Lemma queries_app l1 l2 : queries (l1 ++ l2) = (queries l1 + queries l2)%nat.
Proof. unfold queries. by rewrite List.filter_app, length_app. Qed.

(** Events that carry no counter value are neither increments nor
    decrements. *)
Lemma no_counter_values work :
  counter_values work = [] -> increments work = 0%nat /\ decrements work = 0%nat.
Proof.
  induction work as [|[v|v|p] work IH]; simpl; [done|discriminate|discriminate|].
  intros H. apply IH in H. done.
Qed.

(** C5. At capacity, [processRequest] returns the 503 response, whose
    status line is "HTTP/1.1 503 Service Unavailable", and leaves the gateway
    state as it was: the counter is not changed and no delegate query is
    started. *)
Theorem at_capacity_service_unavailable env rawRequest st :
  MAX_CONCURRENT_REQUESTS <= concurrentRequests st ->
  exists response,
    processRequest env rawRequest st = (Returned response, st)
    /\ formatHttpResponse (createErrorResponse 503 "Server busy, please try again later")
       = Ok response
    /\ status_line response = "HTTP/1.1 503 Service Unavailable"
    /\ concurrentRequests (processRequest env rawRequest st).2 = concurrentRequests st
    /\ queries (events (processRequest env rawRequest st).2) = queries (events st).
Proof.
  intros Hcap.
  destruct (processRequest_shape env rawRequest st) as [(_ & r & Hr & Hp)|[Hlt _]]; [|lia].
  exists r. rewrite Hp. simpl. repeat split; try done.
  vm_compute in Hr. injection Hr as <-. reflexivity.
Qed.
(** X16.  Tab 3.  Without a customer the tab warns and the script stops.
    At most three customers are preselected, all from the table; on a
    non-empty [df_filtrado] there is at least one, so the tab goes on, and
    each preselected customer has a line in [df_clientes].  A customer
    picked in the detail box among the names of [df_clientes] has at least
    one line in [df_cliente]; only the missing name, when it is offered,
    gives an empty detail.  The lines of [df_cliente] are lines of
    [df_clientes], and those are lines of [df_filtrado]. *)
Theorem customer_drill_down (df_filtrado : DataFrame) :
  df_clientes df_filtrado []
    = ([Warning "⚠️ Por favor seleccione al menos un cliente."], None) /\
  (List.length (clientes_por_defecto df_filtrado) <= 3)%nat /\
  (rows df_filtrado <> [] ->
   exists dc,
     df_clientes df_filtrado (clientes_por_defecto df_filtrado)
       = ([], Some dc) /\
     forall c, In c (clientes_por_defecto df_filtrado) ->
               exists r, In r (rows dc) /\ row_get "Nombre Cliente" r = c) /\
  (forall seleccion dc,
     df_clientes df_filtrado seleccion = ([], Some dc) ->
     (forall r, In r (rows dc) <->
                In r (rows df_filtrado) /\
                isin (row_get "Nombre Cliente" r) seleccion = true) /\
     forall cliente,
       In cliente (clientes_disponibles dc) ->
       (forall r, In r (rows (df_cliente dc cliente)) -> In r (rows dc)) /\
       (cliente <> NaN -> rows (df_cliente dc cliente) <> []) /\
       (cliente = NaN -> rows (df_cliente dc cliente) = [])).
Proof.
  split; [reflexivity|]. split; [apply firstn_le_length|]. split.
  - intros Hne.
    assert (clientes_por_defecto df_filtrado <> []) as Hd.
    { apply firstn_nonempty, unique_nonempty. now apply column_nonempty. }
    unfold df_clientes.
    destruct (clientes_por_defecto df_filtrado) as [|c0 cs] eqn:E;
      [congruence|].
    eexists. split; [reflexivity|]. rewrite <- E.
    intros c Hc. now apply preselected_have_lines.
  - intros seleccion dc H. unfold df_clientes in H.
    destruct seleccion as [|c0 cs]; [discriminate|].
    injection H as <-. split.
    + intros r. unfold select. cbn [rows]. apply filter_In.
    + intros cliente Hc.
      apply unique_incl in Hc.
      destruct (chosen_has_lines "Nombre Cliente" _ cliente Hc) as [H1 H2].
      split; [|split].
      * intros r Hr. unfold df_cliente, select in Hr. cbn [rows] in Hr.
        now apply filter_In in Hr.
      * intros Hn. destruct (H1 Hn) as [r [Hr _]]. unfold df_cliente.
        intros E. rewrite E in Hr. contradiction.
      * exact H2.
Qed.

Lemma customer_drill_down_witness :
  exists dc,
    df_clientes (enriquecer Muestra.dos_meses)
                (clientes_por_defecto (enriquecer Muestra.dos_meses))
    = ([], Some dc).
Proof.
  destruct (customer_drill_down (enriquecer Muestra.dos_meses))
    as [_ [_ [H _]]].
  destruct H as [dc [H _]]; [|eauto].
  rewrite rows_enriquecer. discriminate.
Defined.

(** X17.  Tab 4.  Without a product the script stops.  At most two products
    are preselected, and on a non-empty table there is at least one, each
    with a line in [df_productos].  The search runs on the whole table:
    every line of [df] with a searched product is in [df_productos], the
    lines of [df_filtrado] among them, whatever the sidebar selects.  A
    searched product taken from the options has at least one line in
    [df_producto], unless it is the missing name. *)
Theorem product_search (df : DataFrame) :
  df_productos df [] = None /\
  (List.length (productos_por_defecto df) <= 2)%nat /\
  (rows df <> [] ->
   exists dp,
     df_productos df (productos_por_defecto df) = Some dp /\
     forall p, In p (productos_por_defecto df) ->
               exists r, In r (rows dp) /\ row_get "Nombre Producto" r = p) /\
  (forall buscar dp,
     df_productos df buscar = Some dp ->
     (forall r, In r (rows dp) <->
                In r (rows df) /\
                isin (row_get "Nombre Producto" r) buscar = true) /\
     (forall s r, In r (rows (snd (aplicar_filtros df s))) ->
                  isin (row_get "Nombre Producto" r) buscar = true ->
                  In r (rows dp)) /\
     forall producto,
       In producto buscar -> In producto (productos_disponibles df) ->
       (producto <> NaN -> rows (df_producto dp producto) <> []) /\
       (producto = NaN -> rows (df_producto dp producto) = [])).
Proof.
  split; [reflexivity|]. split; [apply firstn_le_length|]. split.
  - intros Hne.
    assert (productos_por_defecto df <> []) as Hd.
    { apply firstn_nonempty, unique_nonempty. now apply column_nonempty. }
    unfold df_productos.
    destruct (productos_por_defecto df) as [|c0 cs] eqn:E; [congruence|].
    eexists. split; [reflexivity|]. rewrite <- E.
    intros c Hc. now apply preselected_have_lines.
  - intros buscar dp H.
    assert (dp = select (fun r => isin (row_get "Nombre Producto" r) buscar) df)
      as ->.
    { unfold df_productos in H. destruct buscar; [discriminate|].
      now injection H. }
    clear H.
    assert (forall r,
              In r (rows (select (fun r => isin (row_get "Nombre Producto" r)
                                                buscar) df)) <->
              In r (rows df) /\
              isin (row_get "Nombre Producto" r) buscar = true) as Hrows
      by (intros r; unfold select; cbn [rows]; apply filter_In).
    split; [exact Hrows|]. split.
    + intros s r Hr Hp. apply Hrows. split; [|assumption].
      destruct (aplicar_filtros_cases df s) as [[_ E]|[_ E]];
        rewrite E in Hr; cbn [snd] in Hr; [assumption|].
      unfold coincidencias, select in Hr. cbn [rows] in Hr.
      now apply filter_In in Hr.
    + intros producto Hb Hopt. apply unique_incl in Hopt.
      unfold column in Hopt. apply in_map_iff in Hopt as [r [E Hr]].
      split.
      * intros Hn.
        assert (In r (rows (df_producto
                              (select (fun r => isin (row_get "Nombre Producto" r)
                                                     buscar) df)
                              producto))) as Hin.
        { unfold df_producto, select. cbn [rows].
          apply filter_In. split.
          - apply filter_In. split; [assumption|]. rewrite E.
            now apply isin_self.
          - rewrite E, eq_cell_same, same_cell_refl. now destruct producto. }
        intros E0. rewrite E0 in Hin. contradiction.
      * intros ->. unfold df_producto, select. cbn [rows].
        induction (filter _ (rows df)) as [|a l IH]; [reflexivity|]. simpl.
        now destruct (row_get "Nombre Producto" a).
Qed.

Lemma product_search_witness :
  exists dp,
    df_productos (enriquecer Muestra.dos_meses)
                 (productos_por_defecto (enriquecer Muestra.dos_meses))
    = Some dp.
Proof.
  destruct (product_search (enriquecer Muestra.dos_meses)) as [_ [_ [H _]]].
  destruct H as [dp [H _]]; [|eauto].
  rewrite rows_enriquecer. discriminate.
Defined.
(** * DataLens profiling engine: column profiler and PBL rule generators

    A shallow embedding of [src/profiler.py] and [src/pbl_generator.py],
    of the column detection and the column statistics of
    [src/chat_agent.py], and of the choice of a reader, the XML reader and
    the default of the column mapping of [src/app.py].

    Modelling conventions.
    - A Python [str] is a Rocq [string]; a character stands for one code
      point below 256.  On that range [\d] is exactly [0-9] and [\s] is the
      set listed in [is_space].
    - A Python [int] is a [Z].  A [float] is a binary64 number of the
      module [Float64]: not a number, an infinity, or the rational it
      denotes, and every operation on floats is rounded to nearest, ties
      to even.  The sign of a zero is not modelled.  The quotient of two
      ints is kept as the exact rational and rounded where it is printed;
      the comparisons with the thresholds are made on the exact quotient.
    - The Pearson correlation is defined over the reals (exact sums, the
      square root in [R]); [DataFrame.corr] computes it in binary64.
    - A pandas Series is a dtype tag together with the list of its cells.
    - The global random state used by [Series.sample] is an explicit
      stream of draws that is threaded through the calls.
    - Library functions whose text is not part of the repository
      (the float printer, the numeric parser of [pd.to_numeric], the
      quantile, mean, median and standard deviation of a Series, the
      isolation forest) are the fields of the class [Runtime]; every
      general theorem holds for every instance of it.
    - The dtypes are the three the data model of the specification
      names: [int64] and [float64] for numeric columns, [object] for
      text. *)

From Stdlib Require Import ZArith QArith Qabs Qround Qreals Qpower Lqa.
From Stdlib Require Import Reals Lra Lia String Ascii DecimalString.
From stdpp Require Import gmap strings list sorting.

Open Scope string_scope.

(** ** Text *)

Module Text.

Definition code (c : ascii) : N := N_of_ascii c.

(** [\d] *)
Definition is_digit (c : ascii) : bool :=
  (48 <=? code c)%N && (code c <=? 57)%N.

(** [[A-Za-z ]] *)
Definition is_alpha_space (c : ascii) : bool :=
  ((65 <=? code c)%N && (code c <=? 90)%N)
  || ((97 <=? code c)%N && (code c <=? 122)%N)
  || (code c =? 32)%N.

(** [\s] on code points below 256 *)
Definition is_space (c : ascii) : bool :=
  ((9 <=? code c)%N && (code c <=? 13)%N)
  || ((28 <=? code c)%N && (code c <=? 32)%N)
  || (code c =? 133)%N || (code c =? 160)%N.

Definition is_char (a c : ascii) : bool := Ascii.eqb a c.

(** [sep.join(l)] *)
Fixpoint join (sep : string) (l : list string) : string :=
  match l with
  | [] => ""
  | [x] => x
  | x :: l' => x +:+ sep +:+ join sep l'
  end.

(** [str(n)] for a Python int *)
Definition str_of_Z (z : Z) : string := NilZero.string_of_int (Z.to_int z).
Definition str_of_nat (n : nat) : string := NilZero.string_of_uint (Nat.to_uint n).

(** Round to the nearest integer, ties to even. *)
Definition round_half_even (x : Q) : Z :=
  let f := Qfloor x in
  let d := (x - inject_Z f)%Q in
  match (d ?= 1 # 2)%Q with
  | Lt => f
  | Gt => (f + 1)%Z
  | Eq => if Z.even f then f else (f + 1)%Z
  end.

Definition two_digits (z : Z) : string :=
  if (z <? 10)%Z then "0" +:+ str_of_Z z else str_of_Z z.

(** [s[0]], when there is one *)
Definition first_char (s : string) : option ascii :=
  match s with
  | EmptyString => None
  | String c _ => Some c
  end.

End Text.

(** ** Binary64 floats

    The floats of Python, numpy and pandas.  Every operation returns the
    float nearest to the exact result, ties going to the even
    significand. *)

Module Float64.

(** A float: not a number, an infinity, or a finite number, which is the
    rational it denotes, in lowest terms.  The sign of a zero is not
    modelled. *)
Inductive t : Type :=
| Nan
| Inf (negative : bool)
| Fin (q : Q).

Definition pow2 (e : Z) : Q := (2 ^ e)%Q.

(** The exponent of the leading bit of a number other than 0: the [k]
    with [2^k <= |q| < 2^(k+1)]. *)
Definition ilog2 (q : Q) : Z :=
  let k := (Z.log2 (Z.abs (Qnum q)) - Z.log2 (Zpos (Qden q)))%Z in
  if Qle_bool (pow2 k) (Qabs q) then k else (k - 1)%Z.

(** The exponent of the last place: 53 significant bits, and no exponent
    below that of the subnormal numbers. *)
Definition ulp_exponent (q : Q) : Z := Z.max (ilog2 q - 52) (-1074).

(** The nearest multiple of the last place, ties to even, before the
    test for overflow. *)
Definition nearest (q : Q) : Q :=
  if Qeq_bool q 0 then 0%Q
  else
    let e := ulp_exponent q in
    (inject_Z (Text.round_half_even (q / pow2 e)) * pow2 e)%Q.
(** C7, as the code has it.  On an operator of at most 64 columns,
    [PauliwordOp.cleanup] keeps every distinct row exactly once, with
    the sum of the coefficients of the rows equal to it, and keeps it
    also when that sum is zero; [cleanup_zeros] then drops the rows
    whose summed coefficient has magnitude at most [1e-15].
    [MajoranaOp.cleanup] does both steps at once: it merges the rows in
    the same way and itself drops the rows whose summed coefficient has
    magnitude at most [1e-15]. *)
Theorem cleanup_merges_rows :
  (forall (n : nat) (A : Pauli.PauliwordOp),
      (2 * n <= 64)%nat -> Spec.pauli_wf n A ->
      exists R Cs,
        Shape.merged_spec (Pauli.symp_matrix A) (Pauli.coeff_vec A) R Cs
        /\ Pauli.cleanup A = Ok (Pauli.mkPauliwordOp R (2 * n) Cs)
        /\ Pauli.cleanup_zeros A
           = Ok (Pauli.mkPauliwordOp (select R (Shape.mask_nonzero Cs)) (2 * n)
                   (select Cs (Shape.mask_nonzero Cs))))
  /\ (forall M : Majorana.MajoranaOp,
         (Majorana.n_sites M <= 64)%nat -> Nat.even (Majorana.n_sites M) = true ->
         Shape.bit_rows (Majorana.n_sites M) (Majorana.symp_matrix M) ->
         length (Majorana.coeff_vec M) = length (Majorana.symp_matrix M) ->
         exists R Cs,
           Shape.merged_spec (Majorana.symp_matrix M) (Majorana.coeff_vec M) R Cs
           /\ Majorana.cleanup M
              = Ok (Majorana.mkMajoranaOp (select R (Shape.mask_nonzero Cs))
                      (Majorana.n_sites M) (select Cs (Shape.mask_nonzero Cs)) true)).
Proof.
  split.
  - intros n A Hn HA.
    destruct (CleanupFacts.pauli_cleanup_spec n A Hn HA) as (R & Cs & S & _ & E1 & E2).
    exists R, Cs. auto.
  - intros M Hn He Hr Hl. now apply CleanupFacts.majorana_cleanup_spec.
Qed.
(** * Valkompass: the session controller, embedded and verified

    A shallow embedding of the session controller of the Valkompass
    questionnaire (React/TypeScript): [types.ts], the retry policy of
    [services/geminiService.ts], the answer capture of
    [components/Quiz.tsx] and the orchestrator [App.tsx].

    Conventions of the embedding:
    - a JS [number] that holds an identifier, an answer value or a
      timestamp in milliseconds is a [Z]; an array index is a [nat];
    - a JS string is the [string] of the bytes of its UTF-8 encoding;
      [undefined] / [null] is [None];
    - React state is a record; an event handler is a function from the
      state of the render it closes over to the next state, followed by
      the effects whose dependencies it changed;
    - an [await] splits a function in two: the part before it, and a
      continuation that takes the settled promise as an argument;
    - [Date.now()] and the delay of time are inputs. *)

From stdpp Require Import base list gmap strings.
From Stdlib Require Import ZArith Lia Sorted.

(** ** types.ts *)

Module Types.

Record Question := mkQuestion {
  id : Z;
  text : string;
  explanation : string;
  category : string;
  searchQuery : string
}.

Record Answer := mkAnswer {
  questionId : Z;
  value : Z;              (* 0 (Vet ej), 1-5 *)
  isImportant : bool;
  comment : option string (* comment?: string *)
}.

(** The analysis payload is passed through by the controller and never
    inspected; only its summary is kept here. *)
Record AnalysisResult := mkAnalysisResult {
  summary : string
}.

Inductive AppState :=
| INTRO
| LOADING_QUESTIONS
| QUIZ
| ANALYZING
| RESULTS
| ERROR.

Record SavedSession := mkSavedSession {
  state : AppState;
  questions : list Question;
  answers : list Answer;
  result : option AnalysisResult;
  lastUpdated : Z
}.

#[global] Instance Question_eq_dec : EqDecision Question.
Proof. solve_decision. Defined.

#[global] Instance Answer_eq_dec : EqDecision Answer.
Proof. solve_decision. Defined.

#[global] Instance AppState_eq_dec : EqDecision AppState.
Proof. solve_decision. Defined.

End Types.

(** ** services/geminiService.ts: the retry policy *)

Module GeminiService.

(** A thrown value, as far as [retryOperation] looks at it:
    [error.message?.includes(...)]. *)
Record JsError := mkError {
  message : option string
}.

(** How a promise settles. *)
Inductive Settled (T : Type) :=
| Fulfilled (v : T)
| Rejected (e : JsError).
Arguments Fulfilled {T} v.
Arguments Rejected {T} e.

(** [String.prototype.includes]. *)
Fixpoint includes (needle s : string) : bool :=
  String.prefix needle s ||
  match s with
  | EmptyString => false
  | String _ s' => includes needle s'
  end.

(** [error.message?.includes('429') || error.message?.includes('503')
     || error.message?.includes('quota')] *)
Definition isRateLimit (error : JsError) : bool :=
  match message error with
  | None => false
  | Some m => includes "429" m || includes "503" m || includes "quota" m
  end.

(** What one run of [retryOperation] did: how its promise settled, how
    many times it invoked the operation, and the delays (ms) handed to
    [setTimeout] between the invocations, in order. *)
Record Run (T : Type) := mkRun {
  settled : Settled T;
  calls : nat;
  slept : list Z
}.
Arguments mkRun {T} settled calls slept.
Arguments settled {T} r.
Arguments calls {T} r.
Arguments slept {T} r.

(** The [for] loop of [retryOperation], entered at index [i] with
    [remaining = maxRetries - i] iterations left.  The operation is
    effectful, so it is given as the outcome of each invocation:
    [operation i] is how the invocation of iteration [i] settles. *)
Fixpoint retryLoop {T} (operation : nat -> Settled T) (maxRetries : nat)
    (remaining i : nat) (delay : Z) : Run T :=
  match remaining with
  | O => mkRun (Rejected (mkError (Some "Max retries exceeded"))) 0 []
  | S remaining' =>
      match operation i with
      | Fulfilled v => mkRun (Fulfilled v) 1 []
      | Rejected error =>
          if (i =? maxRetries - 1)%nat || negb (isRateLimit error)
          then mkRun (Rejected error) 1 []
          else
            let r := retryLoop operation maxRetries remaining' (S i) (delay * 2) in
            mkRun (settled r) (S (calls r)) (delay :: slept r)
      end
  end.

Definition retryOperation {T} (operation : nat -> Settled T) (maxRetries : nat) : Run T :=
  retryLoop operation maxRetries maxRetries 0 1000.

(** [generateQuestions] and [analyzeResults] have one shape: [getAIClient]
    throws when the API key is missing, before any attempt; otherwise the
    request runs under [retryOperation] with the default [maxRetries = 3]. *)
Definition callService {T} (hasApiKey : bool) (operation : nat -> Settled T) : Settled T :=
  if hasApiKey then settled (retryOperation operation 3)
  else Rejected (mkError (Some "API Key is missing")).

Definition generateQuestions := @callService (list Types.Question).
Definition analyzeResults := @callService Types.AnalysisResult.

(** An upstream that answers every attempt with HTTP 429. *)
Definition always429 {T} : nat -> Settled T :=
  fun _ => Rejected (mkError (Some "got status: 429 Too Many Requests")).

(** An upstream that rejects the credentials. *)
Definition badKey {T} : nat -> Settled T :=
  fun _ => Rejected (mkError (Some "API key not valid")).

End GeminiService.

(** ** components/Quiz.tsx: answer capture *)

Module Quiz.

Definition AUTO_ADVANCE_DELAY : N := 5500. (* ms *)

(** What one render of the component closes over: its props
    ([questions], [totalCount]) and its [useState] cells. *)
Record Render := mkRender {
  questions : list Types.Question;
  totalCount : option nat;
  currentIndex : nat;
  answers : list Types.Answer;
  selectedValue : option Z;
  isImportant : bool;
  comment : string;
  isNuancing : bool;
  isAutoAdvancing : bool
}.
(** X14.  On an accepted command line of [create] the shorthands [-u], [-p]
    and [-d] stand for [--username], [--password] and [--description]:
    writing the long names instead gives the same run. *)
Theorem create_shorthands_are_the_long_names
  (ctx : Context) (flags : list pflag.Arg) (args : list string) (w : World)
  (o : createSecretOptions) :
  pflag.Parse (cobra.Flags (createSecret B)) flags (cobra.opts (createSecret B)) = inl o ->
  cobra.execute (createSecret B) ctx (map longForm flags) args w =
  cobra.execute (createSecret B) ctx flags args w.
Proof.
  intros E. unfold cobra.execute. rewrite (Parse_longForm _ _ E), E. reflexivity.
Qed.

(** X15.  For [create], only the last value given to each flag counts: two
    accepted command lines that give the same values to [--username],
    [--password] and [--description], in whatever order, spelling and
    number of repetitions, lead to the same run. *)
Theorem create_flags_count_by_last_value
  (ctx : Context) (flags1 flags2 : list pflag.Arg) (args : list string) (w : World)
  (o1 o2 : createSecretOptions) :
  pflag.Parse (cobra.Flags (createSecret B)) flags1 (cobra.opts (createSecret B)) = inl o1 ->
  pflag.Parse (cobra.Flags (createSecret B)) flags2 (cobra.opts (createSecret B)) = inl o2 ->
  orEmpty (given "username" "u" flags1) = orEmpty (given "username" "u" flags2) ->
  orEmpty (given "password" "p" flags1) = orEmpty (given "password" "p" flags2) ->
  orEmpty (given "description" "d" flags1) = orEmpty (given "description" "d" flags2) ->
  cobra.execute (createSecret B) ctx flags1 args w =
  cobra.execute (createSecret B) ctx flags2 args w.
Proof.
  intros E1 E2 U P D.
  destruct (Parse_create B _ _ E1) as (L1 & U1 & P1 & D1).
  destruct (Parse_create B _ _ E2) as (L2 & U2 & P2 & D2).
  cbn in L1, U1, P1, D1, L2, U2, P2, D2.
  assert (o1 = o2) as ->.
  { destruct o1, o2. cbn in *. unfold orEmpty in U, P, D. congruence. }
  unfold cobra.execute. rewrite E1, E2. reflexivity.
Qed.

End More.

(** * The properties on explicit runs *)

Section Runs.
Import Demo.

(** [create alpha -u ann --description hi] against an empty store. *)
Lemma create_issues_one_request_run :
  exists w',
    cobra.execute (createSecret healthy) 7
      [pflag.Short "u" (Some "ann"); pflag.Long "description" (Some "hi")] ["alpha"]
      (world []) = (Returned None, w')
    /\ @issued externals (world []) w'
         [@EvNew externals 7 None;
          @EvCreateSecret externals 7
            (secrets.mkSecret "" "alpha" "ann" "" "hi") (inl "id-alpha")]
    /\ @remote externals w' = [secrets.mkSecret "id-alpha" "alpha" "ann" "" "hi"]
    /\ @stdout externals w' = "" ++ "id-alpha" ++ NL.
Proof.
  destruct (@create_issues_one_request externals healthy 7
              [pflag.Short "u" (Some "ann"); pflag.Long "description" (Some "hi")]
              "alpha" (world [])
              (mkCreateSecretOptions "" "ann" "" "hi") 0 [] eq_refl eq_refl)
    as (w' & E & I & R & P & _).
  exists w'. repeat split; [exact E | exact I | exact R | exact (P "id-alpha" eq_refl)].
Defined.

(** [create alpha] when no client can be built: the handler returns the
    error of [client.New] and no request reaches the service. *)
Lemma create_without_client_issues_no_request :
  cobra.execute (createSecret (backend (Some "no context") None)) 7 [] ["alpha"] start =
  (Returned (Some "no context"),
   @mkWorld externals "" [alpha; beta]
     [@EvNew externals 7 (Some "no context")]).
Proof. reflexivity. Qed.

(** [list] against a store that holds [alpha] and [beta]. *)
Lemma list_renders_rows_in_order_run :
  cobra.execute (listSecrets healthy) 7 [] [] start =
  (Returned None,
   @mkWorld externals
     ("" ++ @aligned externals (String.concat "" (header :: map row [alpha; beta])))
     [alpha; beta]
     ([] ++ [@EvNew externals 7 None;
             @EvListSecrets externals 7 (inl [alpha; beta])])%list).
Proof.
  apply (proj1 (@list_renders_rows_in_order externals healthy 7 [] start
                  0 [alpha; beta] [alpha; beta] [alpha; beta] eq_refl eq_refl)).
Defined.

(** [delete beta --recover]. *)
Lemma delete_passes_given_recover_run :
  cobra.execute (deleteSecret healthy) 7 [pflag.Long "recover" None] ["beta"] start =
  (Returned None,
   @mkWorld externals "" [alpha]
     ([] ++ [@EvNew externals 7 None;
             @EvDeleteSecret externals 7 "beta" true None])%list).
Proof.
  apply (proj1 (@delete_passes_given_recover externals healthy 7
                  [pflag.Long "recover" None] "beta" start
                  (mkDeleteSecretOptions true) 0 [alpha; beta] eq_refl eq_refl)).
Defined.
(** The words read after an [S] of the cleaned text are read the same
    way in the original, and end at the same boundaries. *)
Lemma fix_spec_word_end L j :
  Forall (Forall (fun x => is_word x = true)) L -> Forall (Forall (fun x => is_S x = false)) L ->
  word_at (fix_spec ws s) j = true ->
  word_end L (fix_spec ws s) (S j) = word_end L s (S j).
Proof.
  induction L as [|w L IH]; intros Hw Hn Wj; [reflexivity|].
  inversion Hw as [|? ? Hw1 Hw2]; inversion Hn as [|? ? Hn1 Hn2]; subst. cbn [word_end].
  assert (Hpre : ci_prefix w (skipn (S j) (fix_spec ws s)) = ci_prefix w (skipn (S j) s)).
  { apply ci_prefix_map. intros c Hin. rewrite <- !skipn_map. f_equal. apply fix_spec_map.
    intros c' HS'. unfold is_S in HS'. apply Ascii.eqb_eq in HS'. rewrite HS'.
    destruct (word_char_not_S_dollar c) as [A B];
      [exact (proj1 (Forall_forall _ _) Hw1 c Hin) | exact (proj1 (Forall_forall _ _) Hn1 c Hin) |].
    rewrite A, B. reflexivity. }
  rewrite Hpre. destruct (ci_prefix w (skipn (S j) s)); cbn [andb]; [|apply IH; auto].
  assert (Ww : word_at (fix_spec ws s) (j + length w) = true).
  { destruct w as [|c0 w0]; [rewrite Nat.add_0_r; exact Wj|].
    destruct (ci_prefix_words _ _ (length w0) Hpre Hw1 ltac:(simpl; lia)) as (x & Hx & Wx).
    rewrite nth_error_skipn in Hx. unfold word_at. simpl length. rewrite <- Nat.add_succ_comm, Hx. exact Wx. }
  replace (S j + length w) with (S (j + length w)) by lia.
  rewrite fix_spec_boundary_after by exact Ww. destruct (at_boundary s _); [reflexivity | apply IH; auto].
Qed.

○ ○ ○ ○ ○

Aim of the task
Your answer should be the exact lines above from the one with "[error.message?.includes(...)]. *)" through the one with "Fixpoint includes (needle", both included, and nothing besides.

Your response
    [error.message?.includes(...)]. *)
Record JsError := mkError {
  message : option string
}.

(** How a promise settles. *)
Inductive Settled (T : Type) :=
| Fulfilled (v : T)
| Rejected (e : JsError).
Arguments Fulfilled {T} v.
Arguments Rejected {T} e.

(** [String.prototype.includes]. *)
Fixpoint includes (needle s : string) : bool :=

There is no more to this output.